3

I'm trying to consume an ATOM feed of concert data and output it to JSON for a bit nicer consumption.

So far I've been using request to get the data and feedparser to parse through it and it seems to be working as I'd like.

// data
var feed = 'http://mix.chimpfeedr.com/630a0-dcshows';
var wstream = fs.createWriteStream('data.json');

var req = request(feed);
var feedparser = new FeedParser({
        addmeta: false
    });

req.on('response', function(res) {
    var stream = this;
    if (res.statusCode != 200) return this.emit('error', new Error('Bad status code'));
    stream.pipe(feedparser)
});

feedparser.on('readable', function() {
    var stream = this;
    var item;

    // ... do some business work to get a `data` object

    wstream.write( JSON.stringify(data) + ',' );
});

This writes a file that's literally a concatenated list of these data objects:

{
    object1
}, {
    object2
}, {
    etc
},

This is cool but I'd like this to be wrapped in an array and I'd like the last item to not have the comma after it. I'm sure there are ways I could hack around this but I think I'm missing a core concept of the stream approach and what's actually happening.

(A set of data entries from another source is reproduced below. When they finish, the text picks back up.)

(* ===== verification/AgentFilesProofs.v ===== *)
(** * AgentFilesProofs: file tasks stay inside the allowed roots

    Other processes may rename, replace and link anything between two system
    calls. What a task changes or returns is then described by how it got there:
    from the root directory through entries that were directories, never through
    a symbolic link, along the names of a path that lies under an allowed root. *)

From S2P Require Import Prelude Text BTreeMap Externals IoStreams Base64 Interleave Rfc3339 AgentConfig AgentFiles.

Module AgentFilesProofs.
Import Interleave AgentConfig AgentFiles.

Abbreviation History := (list (Env * Fs)).

(** ** Places *)

Definition is_directory (s : Fs) (i : Z) : Prop := ∃ l, children_of s i = Some l.

(** Node [i] was reached from the root along [parts], each name seen as the entry
    of a directory in the one before. *)
Inductive walked (h : History) : list name → Z → Prop :=
| walked_root : walked h [] ROOT
| walked_dir parts d x i :
    walked h parts d → once h (fun _ s => child s d x = Some i ∧ is_directory s i) → walked h (parts ++ [x]) i.

(** Node [i] was found, or newly made, under the last name. *)
Definition opened (h : History) (parts : list name) (x : name) (i : Z) : Prop :=
  ∃ d, walked h parts d ∧ once h (fun e s => child s d x = Some i ∨ (child s d x = None ∧ new_ino e = i)).

(** A change of the entry [x] of directory [d], and of nothing else that was there. *)
Definition entry_only (d : Z) (x : name) (s s' : Fs) : Prop :=
  (∀ j, j ≠ d → is_Some (s !! j) → s' !! j = s !! j) ∧ (∀ y, y ≠ x → child s' d y = child s d y).

(** What a step does, and where. *)
Inductive effect (h : History) (s s' : Fs) : list name → bool → Prop :=
| effect_mkdir parts d x :
    walked h parts d → child s d x = None → entry_only d x s s' → effect h s s' (parts ++ [x]) true
| effect_entry parts d x :
    walked h parts d → entry_only d x s s' → effect h s s' (parts ++ [x]) false
| effect_data parts x i :
    opened h parts x i → (∀ j, j ≠ i → s' !! j = s !! j) → effect h s s' (parts ++ [x]) false.

Lemma walked_app h h' parts i : walked h parts i → walked (h ++ h') parts i.
Proof. induction 1; econstructor; eauto using once_app. Qed.
Lemma opened_app h h' parts x i : opened h parts x i → opened (h ++ h') parts x i.
Proof. intros (d & Hw & Ho). exists d. eauto using walked_app, once_app. Qed.
Lemma effect_app h h' s s' loc mk : effect h s s' loc mk → effect (h ++ h') s s' loc mk.
Proof.
  intros []; [eapply effect_mkdir|eapply effect_entry|eapply effect_data]; eauto using walked_app, opened_app.
Qed.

So my question is: How do I manipulate the a readable stream (XML) and output an array of valid JSON?

imjared
  • 19,492
  • 4
  • 49
  • 72

1 Answers1

4

Perhaps the problem with your approach is that you are adding the comma at the end of every JSON element you put in the stream. This approach fails because you cannot be sure if there will be more data coming out of the reading stream.

So, a better approach would be to add the comma at the beginning of a JSON element, but only if you have already processed at least one element before. For this matter, you can have a flag or a variable counting the number of elements you have processed and based on that decide if you are processing the first element or not.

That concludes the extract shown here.